[Start of Attachment]
(* ===== verification/Udp.v ===== *)
(** * The UDP socket ([lwip/udp.rs]) *)

From S2P Require Import Prelude Prog Net Vendor Data Ffi Lwip Pbuf Tcp.

Section udp.
Context `{V : Vendor}.

Definition bind (port : Z) : io (result unit err_t) :=
  async_lwip (
    pcb ← lwip udp_new;
    if decide (pcb = null) then Ret (Err err_t.Mem)
    else
      err ← lwip (udp_bind pcb ip_addr_any port);
      if decide (err = err_t.Ok) then
        lwip (udp_recv pcb (Some Udp_recv) (Some Obj_UdpSocket));;
        rt (pcb_store Obj_UdpSocket pcb);;
        Ret (Ok tt)
      else
        lwip (udp_remove pcb);;
        Ret (Err err)).

(** [broadcast] owns the packet and drops it when it is done. *)
Definition broadcast (pbuf : PacketBuffer) (port : Z) : io (result unit err_t) :=
  res ← async_lwip (
    pcb ← rt (pcb_load Obj_UdpSocket);
    if decide (pcb = null) then Ret (Err err_t.Val)
    else
      err ← lwip (udp_sendto pcb (as_mut_ptr pbuf) u32_max port);
      if decide (err = err_t.Ok) then Ret (Ok tt) else Ret (Err err));
  drop_packet pbuf;;
  Ret res.

Definition udp_socket_receive : io (Ipv4Addr * PacketBuffer) := rt udp_receive.

(** The receive callback: the address arrives in network byte order, and a
    packet the full channel gives back is dropped. *)
Definition udp_socket_recv (arg : bool) (buf : pbuf_ptr) (addr : Z) : io unit :=
  if negb arg then Ret tt
  else
    match try_from buf with
    | Err _ => Ret tt
    | Ok pb =>
        let addr := from_bits (from_be addr) in
        sent ← rt (udp_try_send addr pb);
        if sent : bool then Ret tt else drop_packet pb
    end.

Definition drop_socket : io unit :=
  blocking_lwip (
    pcb ← rt (pcb_swap Obj_UdpSocket null);
    (if decide (pcb <> null) then
       lwip (udp_recv pcb None None);;
       lwip (udp_remove pcb)
     else Ret tt);;
    Ret (Ok tt : result unit err_t));;
  Ret tt.

(** ** Lock discipline *)

Lemma locked_bind_socket port : locked Unlocked (bind port) Unlocked.
Proof. unfold bind. locked_tac. Qed.

Lemma locked_broadcast pbuf port : locked Unlocked (broadcast pbuf port) Unlocked.
Proof. unfold broadcast. locked_tac. Qed.

Lemma locked_udp_recv l arg buf addr : l <> Unlocked -> locked l (udp_socket_recv arg buf addr) l.
Proof. intros Hl. unfold udp_socket_recv. locked_tac. Qed.

Lemma locked_drop_socket l : locked l drop_socket l.
Proof. unfold drop_socket. locked_tac. Qed.
End udp.

#[export] Hint Resolve locked_broadcast : derust.
(* ===== verification/Http.v ===== *)
(** * HTTP responses ([http.rs])

    The fixed responses, byte for byte.  [http s] is a literal in which an
    at-sign stands for CR LF; in [HTML_STR] a back quote stands for a double quote, which the
    page uses and never the back quote itself. *)

From S2P Require Import Prelude Text.

Definition crlf : bytes := [13; 10].

Definition http (s : String.string) : bytes := lit s ≫= fun c => if c =? 64 then crlf else [c].
Arguments http s%_string_scope : simpl never.

Definition INTERNAL_SERVER_ERROR : bytes :=
  http "HTTP/1.1 500 Internal Server Error@Content-length:0@Connection: close@@".
Definition OK : bytes := http "HTTP/1.1 200 OK@Content-length:4@Connection: close@@pong".
Definition BAD_REQUEST : bytes :=
  http "HTTP/1.1 400 Bad Request@Content-length:0@Connection: close@@".
Definition REQUEST_TIMEOUT : bytes :=
  http "HTTP/1.1 408 Request Timeout@Content-length:0@Connection: close@@".
Definition METHOD_NOT_ALLOWED : bytes :=
  http "HTTP/1.1 405 Method Not Allowed@Content-length:0@Connection: close@@".
Definition SERVICE_UNAVAILABLE : bytes :=
  http "HTTP/1.1 503 Service Unavailable@Content-length:0@Connection: close@@".

(** The upload form, [assets/index.html]. *)
Definition HTML_STR : bytes := (fun c => if c =? 96 then 34 else c) <$> lit
"<!DOCTYPE html>
<title>Upload</title>
<style>
  body {
    font: 14px sans-serif;
    background: #eee;
    display: flex;
    justify-content: center;
    align-items: center;
    height: 95vh;
  }

  .c {
    background: #fff;
    padding: 20px;
    border-radius: 8px;
    box-shadow: 0 2px 9px #0003;
    text-align: center;
    width: 240px;
  }

  h1 {
    margin: 0 0 15px;
    font-size: 18px;
  }

  input,
  button {
    width: 100%;
    margin-bottom: 10px;
  }

  button {
    background: #2563eb;
    color: #fff;
    border: 0;
    padding: 8px;
    border-radius: 4px;
    cursor: pointer;
  }

  button:hover {
    background: #1d4ed8;
  }
</style>
<div class=`c`>
  <h1>Derusting</h1>
  <p><b>De</b>centralised T<b>rust</b>ed Manufactur<b>ing</b> in <b>Rust</b></p>
  <input type=`file` id=`f`>
  <button onclick=`u()`>Upload G-code</button>
</div>
<script>
  async function u() {
    let file = f.files[0];
    if (!file) return alert('Select file');
    try {
      let r = await fetch('/', {
        method: 'PUT',
        body: file
      });
      alert(r.ok ? 'Sent' : 'Error');
    } catch (e) {alert('Fail');}
  }
</script>".

Definition INDEX_HTML : bytes :=
  http "HTTP/1.1 200 OK@Content-Type: text/html@Content-Length: " ++ display_u32 (len HTML_STR)
    ++ http "@Connection: close@@" ++ HTML_STR.

Arguments INTERNAL_SERVER_ERROR : simpl never.
Arguments OK : simpl never.
Arguments BAD_REQUEST : simpl never.
Arguments METHOD_NOT_ALLOWED : simpl never.
Arguments HTML_STR : simpl never.
Arguments INDEX_HTML : simpl never.

(** [Method]. *)
Inductive Method : Type := Get | Put.

#[export] Instance method_eq_dec : EqDecision Method.
Proof. solve_decision. Defined.

(** ** How a client reads a response *)

(** The head and the body, split at the first empty line. *)
Definition response_parts (r : bytes) : option (bytes * bytes) :=
  (fun i => (take i r, drop (i + 4) r)) <$> position (crlf ++ crlf) r.

(** The value of the last [Content-Length] field of a head. *)
Definition content_length_of (head : str) : option Z :=
  foldl (fun acc line =>
    match split_once 58 line with
    | Some (key, val) =>
        if eq_ignore_ascii_case (trim key) (lit "content-length") then parse_usize (trim val) else acc
    | None => acc
    end) None (lines head).

(** A response that a client can delimit: it has a head, and the length the head
    announces is the length of the body. *)
Definition framed (r : bytes) : bool :=
  match response_parts r with
  | Some (head, body) => bool_decide (content_length_of head = Some (len body))
  | None => false
  end.

Definition all_responses : list bytes :=
  [INTERNAL_SERVER_ERROR; OK; BAD_REQUEST; REQUEST_TIMEOUT; METHOD_NOT_ALLOWED; SERVICE_UNAVAILABLE;
   INDEX_HTML].

(** Every response the server can send announces the exact length of its body, and
    is short enough for the single [tcp_write] that [TcpConnection::response] makes. *)
Theorem responses_framed :
  Forall (fun r => framed r = true /\ len r <= u16_max) all_responses.
Proof. repeat (constructor; [split; [by vm_compute|by apply (bool_decide_unpack _); vm_compute]|]). constructor. Qed.
Lemma handle_put_run fuel it headers body tr :
  exec (handle_put fuel it headers body) tr (Done tt) ->
  exists evs ps rs, seen tr evs ps rs /\
    put_outcome headers (body ++ concat (chunks it) ++ concat (packet_data <$> ps)) evs rs.
Proof.
  intros H. unfold handle_put in H. bind_step H as [] H1. apply hidden_seen in H1; [|apply hidden_log].
  unfold put_outcome. cbv zeta in *.
  destruct (put_rejected (check_put_header headers)) eqn:Er.
  - bind_step H as r H2. apply response_seen in H2 as (rs & Hs & Ha).
    apply hidden_seen in H; [|apply hidden_drop]. exists [], [], rs. split; [|done].
    pose proof (seen_app _ _ _ _ _ _ _ _ H1 (seen_app _ _ _ _ _ _ _ _ Hs H)) as G.
    cbn in G. by rewrite app_nil_r in G.
  - apply put_accepted in Er as (_ & n & En & Hn).
    bind_step H as g Hg.
    match type of Hg with exec _ ?t _ => assert (seen t [] [] [] /\
        (forall g', info_guid (check_put_header headers) = Some g' -> g = g')) as [Hsg Hgg] end.
    { destruct (info_guid _) as [g'|].
      - bind_step Hg as [] H2. destruct Hg as [-> [= ->]]. rewrite app_nil_r.
        split; [by eapply hidden_seen, H2; apply hidden_log|by intros ? [= ->]].
      - split; [|done]. eapply hidden_seen, Hg. apply hidden_uuid. }
    clear Hg. bind_step H as path Hp. rewrite make_path_eq in Hp. destruct Hp as [-> [= ->]].
    bind_step H as o Ho. unfold open in Ho. rewrite path_of_usb in Ho. cbn [negb] in Ho.
    exec_step Ho as p. case_decide as Hnull.
    + subst p. exec_steps Ho. bind_step H as r H2. apply response_seen in H2 as (rs & Hs & Ha).
      apply hidden_seen in H; [|apply hidden_drop]. eexists _, [], rs. split.
      * pose proof (seen_app _ _ _ _ _ _ _ _ Hs H) as G. cbn in G. rewrite app_nil_r in G.
        refine (seen_app _ _ _ _ _ _ _ _ H1 (seen_app _ _ _ _ _ _ _ _ Hsg
          (seen_app [] [] [] [] _ _ _ _ seen_nil
            (seen_app [Ev (CFs (fopen _ _)) _] [FOpen _ _ _] [] [] _ _ _ _ _ G)))). done.
      * exists g, n. split_and!; [done|done|]. by apply put_no_file.
    + exec_steps Ho. rewrite En in H. cbn [unwrap] in H. bind_step H as n' Hn'.
      destruct Hn' as [-> [= ->]].
      apply store_body_run in H as (evs & ps & rs & Hs & Hl); [|lia|done].
      eexists _, ps, rs. split.
      * refine (seen_app _ _ _ _ _ _ _ _ H1 (seen_app _ _ _ _ _ _ _ _ Hsg
          (seen_app [] [] [] [] _ _ _ _ seen_nil
            (seen_app [Ev (CFs (fopen _ _)) _] [FOpen _ _ _] [] [] _ _ _ _ _
              (seen_app [] [] [] [] _ _ _ _ seen_nil Hs))))). done.
      * exists g, n. done.
Qed.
[End of Attachment]
From the material above, copy exactly the lines between the line holding "err ← lwip (udp_sendto" and the line holding "Definition drop_socket : io", inclusive, and only those.

      err ← lwip (udp_sendto pcb (as_mut_ptr pbuf) u32_max port);
      if decide (err = err_t.Ok) then Ret (Ok tt) else Ret (Err err));
  drop_packet pbuf;;
  Ret res.

Definition udp_socket_receive : io (Ipv4Addr * PacketBuffer) := rt udp_receive.

(** The receive callback: the address arrives in network byte order, and a
    packet the full channel gives back is dropped. *)
Definition udp_socket_recv (arg : bool) (buf : pbuf_ptr) (addr : Z) : io unit :=
  if negb arg then Ret tt
  else
    match try_from buf with
    | Err _ => Ret tt
    | Ok pb =>
        let addr := from_bits (from_be addr) in
        sent ← rt (udp_try_send addr pb);
        if sent : bool then Ret tt else drop_packet pb
    end.

Definition drop_socket : io unit :=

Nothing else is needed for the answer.